Data records:
----
(* ===== verification/HotChain.v ===== *)
(** heapam.c: the search of a HOT chain on a heap page for the version a snapshot sees, from
    the item pointer an index holds (heap_hot_search_buffer), on
    which index scans and pruning rely.  A heap page is a page of Bufpage.v whose items are tuple
    headers with their data. *)

From S2P Require Import Prelude Xid Bufpage Itup Compact PageOps HeapPage.

(** * Tuple headers *)

Definition HEAP_XMAX_LOCK_ONLY : Z := 0x0080.
Definition HEAP_XMIN_COMMITTED : Z := 0x0100.
Definition HEAP_XMIN_INVALID : Z := 0x0200.
Definition HEAP_XMIN_FROZEN : Z := Z.lor HEAP_XMIN_COMMITTED HEAP_XMIN_INVALID.
Definition HEAP_XMAX_INVALID : Z := 0x0800.
Definition HEAP_XMAX_IS_MULTI : Z := 0x1000.
Definition HEAP_HOT_UPDATED : Z := 0x4000.
Definition HEAP_ONLY_TUPLE : Z := 0x8000.

Definition ItemIdIsNormal (a : ItemIdData) : bool := lp_flags a =? LP_NORMAL.
Definition ItemIdIsRedirected (a : ItemIdData) : bool := lp_flags a =? LP_REDIRECT.
Definition ItemIdGetRedirect (a : ItemIdData) : Z := lp_off a.
Definition ItemPointerGetOffsetNumber (t : ItemPointerData) : Z := ip_posid t.
Definition ItemPointerSetOffsetNumber (t : ItemPointerData) (offsetNumber : Z) : ItemPointerData :=
  mkTid (ip_blkid t) offsetNumber.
----
What to produce: State the number of lines in the records that include "Bufpage", and write nothing else.

Task result: 2